Re: [PATCH 2/2] pid_ns: Introduce ioctl to set vector of ns_last_pid's on ns hierarhy

From: Kirill Tkhai
Date: Wed Apr 26 2017 - 12:34:11 EST


On 26.04.2017 19:11, Kirill Tkhai wrote:
> On 26.04.2017 18:53, Oleg Nesterov wrote:
>> On 04/17, Kirill Tkhai wrote:
>>>
>>> +struct pidns_ioc_req {
>>> +/* Set vector of last pids in namespace hierarchy */
>>> +#define PIDNS_REQ_SET_LAST_PID_VEC 0x1
>>> + unsigned int req;
>>> + void __user *data;
>>> + unsigned int data_size;
>>> + char std_fields[0];
>>> +};
>>
>> see below,
>>
>>> +static long set_last_pid_vec(struct pid_namespace *pid_ns,
>>> + struct pidns_ioc_req *req)
>>> +{
>>> + char *str, *p;
>>> + int ret = 0;
>>> + pid_t pid;
>>> +
>>> + read_lock(&tasklist_lock);
>>> + if (!pid_ns->child_reaper)
>>> + ret = -EINVAL;
>>> + read_unlock(&tasklist_lock);
>>> + if (ret)
>>> + return ret;
>>
>> why do you need to check ->child_reaper under tasklist_lock? this looks pointless.
>>
>> In fact I do not understand how it is possible to hit pid_ns->child_reaper == NULL,
>> there must be at least one task in this namespace, otherwise you can't open a file
>> which has f_op == ns_file_operations, no?
>
> Sure, it's impossible to pick a pid_ns, if there is no the pid_ns's tasks.
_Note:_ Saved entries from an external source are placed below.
(** The loop over [directive.args] in [writeDirective]. *)
Fixpoint writeArgs (index : nat) (l : list string) : string :=
  match l with
  | [] => ""
  | arg :: rest =>
      (if (0 <? index)%nat then " " else "") ++ arg ++ writeArgs (S index) rest
  end.

(** [writeDirective].  The recursive call through [writeDirectives] is
    made on every child while the children are traversed, and
    [emitSorted] then puts the rendered children in sorted key order;
    [writeDirectives_eq] below gives the loop as the source has it. *)
Fixpoint writeDirective (directive : directiveData) (level : nat) : string :=
  match directive with
  | Directive dname dargs dchildren =>
      Repeat " " (level * 2)
      ++ (if nonEmpty dname then dname else "")
      ++ (if nonEmpty dname && (0 <? List.length dargs)%nat then " " else "")
      ++ (if (0 <? List.length dargs)%nat then writeArgs 0 dargs else "")
      ++ (if (0 <? List.length dchildren)%nat then
            " {" ++ nl
            ++ emitSorted
                 (map (fun kc => (fst kc, writeDirective (snd kc) (level + 1)))
                      dchildren)
            ++ (Repeat " " (level * 2) ++ "}")
          else "")
      ++ nl
  end.

(** [writeDirectives]. *)
Definition writeDirectives (directives : directiveMap) (level : nat) : string :=
  emitSorted (map (fun kc => (fst kc, writeDirective (snd kc) level)) directives).

(** *** Merge *)

(** [suffixRegex], [_\d+$], in [removeSuffix]: a trailing underscore
    followed by one or more digits up to the end of the name is removed.
    The name is scanned from its end. *)
Fixpoint spanDigits (l : list ascii) : list ascii * list ascii :=
  match l with
  | [] => ([], [])
  | c :: l' =>
      if isDigit c then
        let (ds, rest) := spanDigits l' in (c :: ds, rest)
      else ([], l)
  end.

Definition removeSuffix (s : string) : string :=
  let (digits, rest) := spanDigits (rev (list_ascii_of_string s)) in
  match digits, rest with
  | _ :: _, c :: rest' =>
      if Ascii.eqb c "_"%char then string_of_list_ascii (rev rest') else s
  | _, _ => s
  end.

(** One call of [createUniqueSuffix] reads the entropy sources once:
    either [crypto/rand] answers with a value below [math.MaxInt64], or
    it fails and [math/rand] gives a [uint64]. *)
Inductive draw : Type :=
| CryptoInt (val : Z)
| FallbackUint64 (val : Z).

(** [createUniqueSuffix]: both branches end in the conversion
    [string(<uint64>)]. *)
Definition createUniqueSuffix (d : draw) : string :=
  match d with
  | CryptoInt val => stringOfUint64 val
  | FallbackUint64 val => stringOfUint64 val
  end.

(** The method [addArgs] of [directiveData]. *)
Definition addArgs (directive : directiveData) (more : list string)
  : directiveData :=
  Directive (name directive) (args directive ++ more) (children directive).

(** The loop of [directivesAreSimilar] over two lists of one length. *)
Fixpoint sameArgs (a b : list string) : bool :=
  match a, b with
  | x :: a', y :: b' => if String.eqb x y then sameArgs a' b' else false
  | _, _ => true
  end.

(** [directivesAreSimilar]. *)
Definition directivesAreSimilar (directiveA directiveB : directiveData)
  : bool :=
  if negb (List.length (args directiveA) =? List.length (args directiveB))%nat
  then false
  else sameArgs (args directiveA) (args directiveB).

(** The first test in the loop of [mergeDirectives]: two [proxy]
    directives with arguments and the same first argument. *)
Definition sameProxy (subDirectiveA subDirectiveB : directiveData) : bool :=
  String.eqb (name subDirectiveA) "proxy"
  && String.eqb (name subDirectiveB) "proxy"
  && (0 <? List.length (args subDirectiveA))%nat
  && (0 <? List.length (args subDirectiveB))%nat
  && String.eqb (hd "" (args subDirectiveA)) (hd "" (args subDirectiveB)).

(** The key a conflicting child of B is stored under. *)
Definition renamedKey (keyB : string) (d : draw) : string :=
  removeSuffix keyB ++ "_" ++ createUniqueSuffix d.

Section Merge.
(** [entropy i] is what the [i]-th call of [createUniqueSuffix] of the
    process reads. *)
Variable entropy : nat -> draw.

(** The body of the loop of [mergeDirectives] for one child of B: the
    children of A so far and the number of suffixes created so far go
    in and come out.  The write through the pointer [subDirectiveA] is
    a write to A's binding of [keyB]. *)
Definition mergeChild (acc : directiveMap * nat)
           (entryB : string * directiveData) : directiveMap * nat :=
  let (childrenA, calls) := acc in
  let (keyB, subDirectiveB) := entryB in
  match mapGet keyB childrenA with
  | Some subDirectiveA =>
      if sameProxy subDirectiveA subDirectiveB then
        (mapSet keyB (addArgs subDirectiveA (tl (args subDirectiveB)))
                childrenA, calls)
      else if directivesAreSimilar subDirectiveA subDirectiveB then
        (childrenA, calls)
      else
        (mapSet (renamedKey keyB (entropy calls)) subDirectiveB childrenA,
         S calls)
  | None => (mapSet keyB subDirectiveB childrenA, calls)
  end.

Definition mergeLoop (childrenB : directiveMap) (acc : directiveMap * nat)
  : directiveMap * nat :=
  fold_left mergeChild childrenB acc.

(** [mergeDirectives]; [None] is the nil pointer. *)
Definition mergeDirectives (directiveA directiveB : option directiveData)
           (calls : nat) : option directiveData * nat :=
  match directiveA, directiveB with
  | None, _ => (directiveB, calls)
  | Some _, None => (directiveA, calls)
  | Some a, Some b =>
      let (childrenA, calls') := mergeLoop (children b) (children a, calls) in
      (Some (Directive (name a) (args a) childrenA), calls')
  end.
End Merge.

(** *** Label values *)

(** [reg.FindAllStringIndex(text, -1)] for the expression [\s+], the only
    one [regSplit] is called with: the successive maximal runs of
    whitespace bytes, each as the pair of its start and end offsets.
    [pos] is the offset of the next byte and [start] the offset at which
    the run being read began, if one is being read. *)
Fixpoint findAllSpaces (text : string) (pos : nat) (start : option nat)
  : list (nat * nat) :=
  match text with
  | EmptyString =>
      match start with
      | Some b => [(b, pos)]
      | None => []
      end
  | String c rest =>
      if isSpace c then
        findAllSpaces rest (S pos)
          (Some (match start with Some b => b | None => pos end))
      else
        match start with
        | Some b => (b, pos) :: findAllSpaces rest (S pos) None
        | None => findAllSpaces rest (S pos) None
        end
  end.

(** The compiled expression [\s+]. *)
Definition spaces (text : string) : list (nat * nat) :=
  findAllSpaces text 0 None.

(** The loop of [regSplit] and the statement after it; [text[a:b]] is
    [substring a (b - a) text]. *)
Fixpoint regSplitLoop (text : string) (laststart : nat)
         (indexes : list (nat * nat)) : list string :=
  match indexes with
  | [] => [substring laststart (String.length text - laststart) text]
  | element :: rest =>
      substring laststart (fst element - laststart) text
      :: regSplitLoop text (snd element) rest
  end.

(** [regSplit]; the delimiter is given compiled. *)
Definition regSplit (text : string) (reg : string -> list (nat * nat))
  : list string :=
  regSplitLoop text 0 (reg text).

(** [parseArgs]. *)
Definition parseArgs (text : string) : list string :=
  let args := regSplit text spaces in
  match args with
  | [a] => if String.eqb a "" then [] else args
  | _ => args
  end.

Section Templates.
(** The template engine of [html/template] and the data the labels are
    expanded with. *)
Variable template : Type.
Variable data : Type.
(** [template.New("").Parse(content)]: a template or an error. *)
Variable templateParse : string -> template + string.
(** What [t.Execute(&writer, data)] leaves in the writer; the error it
    returns is dropped by the caller. *)
Variable templateExecute : template -> data -> string.

(** [processVariables]: the text returned and the lines logged. *)
Definition processVariables (d : data) (content : string)
  : string * list string :=
  match templateParse content with
  | inr err => (content, [err])
  | inl t => (templateExecute t d, [])
  end.

End Templates.

(** *** Swarm availability *)

(** The answer of [dockerClient.Info]: whether the local node state is
    active, or an error. *)
Inductive infoResult : Type :=
| InfoOk (localNodeStateActive : bool)
| InfoErr (err : string).

(** The two fields of [CaddyfileGenerator] the probe uses.  A time is a
    number of nanoseconds; [None] is the zero [time.Time], which no clock
    reading equals. *)
Record swarmCache : Type := mkSwarmCache {
  swarmIsAvailable : bool;
  swarmIsAvailableTime : option Z
}.

Inductive probeLog : Type :=
| LogSwarmIsAvailable (available : bool)
| LogSwarmCheckFailed (err : string).

(** [checkSwarmAvailability]. *)
Definition checkSwarmAvailability (g : swarmCache) (info : infoResult)
           (isFirstCheck : bool) : swarmCache * list probeLog :=
  match info with
  | InfoOk newSwarmIsAvailable =>
      (mkSwarmCache newSwarmIsAvailable (swarmIsAvailableTime g),
       if isFirstCheck || negb (Bool.eqb newSwarmIsAvailable (swarmIsAvailable g))
       then [LogSwarmIsAvailable newSwarmIsAvailable]
       else [])
  | InfoErr err =>
      (mkSwarmCache false (swarmIsAvailableTime g), [LogSwarmCheckFailed err])
  end.

(** [swarmAvailabilityCacheInterval], one minute. *)
Definition swarmAvailabilityCacheInterval : Z := 60 * 1000000000.

(** [time.Since(g.swarmIsAvailableTime) > swarmAvailabilityCacheInterval];
    the time since the zero [time.Time] is the largest duration. *)
Definition cacheIsStale (g : swarmCache) (now : Z) : bool :=
  match swarmIsAvailableTime g with
  | None => true
  | Some t => (swarmAvailabilityCacheInterval <? now - t)%Z
  end.

(** The probe as [GenerateCaddyFile] runs it once the cache is stale:
    [checkSwarmAvailability] with the first-check flag, then the time of
    the probe is stored. *)
Definition probe (g : swarmCache) (info : infoResult) (now : Z)
  : swarmCache * list probeLog :=
  let isFirstCheck :=
    match swarmIsAvailableTime g with None => true | Some _ => false end in
  let (g', logged) := checkSwarmAvailability g info isFirstCheck in
  (mkSwarmCache (swarmIsAvailable g') (Some now), logged).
I added
> it under impression of
> https://git.kernel.org/pub/scm/linux/kernel/git/next/linux-next.git/commit/?id=dfda351c729733a401981e8738ce497eaffcaa00
> but here it's completely wrong. It will be removed in v2.
>
>>> + if (req->data_size >= PAGE_SIZE)
>>> + return -EINVAL;
>>> + str = vmalloc(req->data_size + 1);
>>
>> then I don't understand why it makes sense to use vmalloc()
>>
>>> + if (!str)
>>> + return -ENOMEM;
>>> + if (copy_from_user(str, req->data, req->data_size)) {
>>> + ret = -EFAULT;
>>> + goto out_vfree;
>>> + }
>>> + str[req->data_size] = '\0';
>>> +
>>> + p = str;
>>> + while (p && *p != '\0') {
>>> + if (!ns_capable(pid_ns->user_ns, CAP_SYS_ADMIN)) {
>>> + ret = -EPERM;
>>> + goto out_vfree;
>>> + }
>>> +
>>> + if (sscanf(p, "%d", &pid) != 1 || pid < 0 || pid > pid_max) {
>>> + ret = -EINVAL;
>>> + goto out_vfree;
>>> + }
>>
>> Well, this is ioctl(), do we really want to parse the strings?
>>
>> Can't we make
>>
>> struct pidns_ioc_req {
>> ...
>> int nr_pids;
>> pid_t pids[0];
>> }
>>
>> and just use get_user() in a loop? This way we can avoid vmalloc() or anything
>> else altogether.
>
> Since it's a generic structure for different types of the requests, it may be extended
> in the future. We won't be able to add new fields, if we compose the structure the way
> you suggested, will we?

Though, we may go this way if just do the fields generic:

struct pidns_ioc_req {
unsigned int req;
unsigned int data_size;
union {
pid_t pid[0];
};
};

Ok, I'll rework the patchset in this way.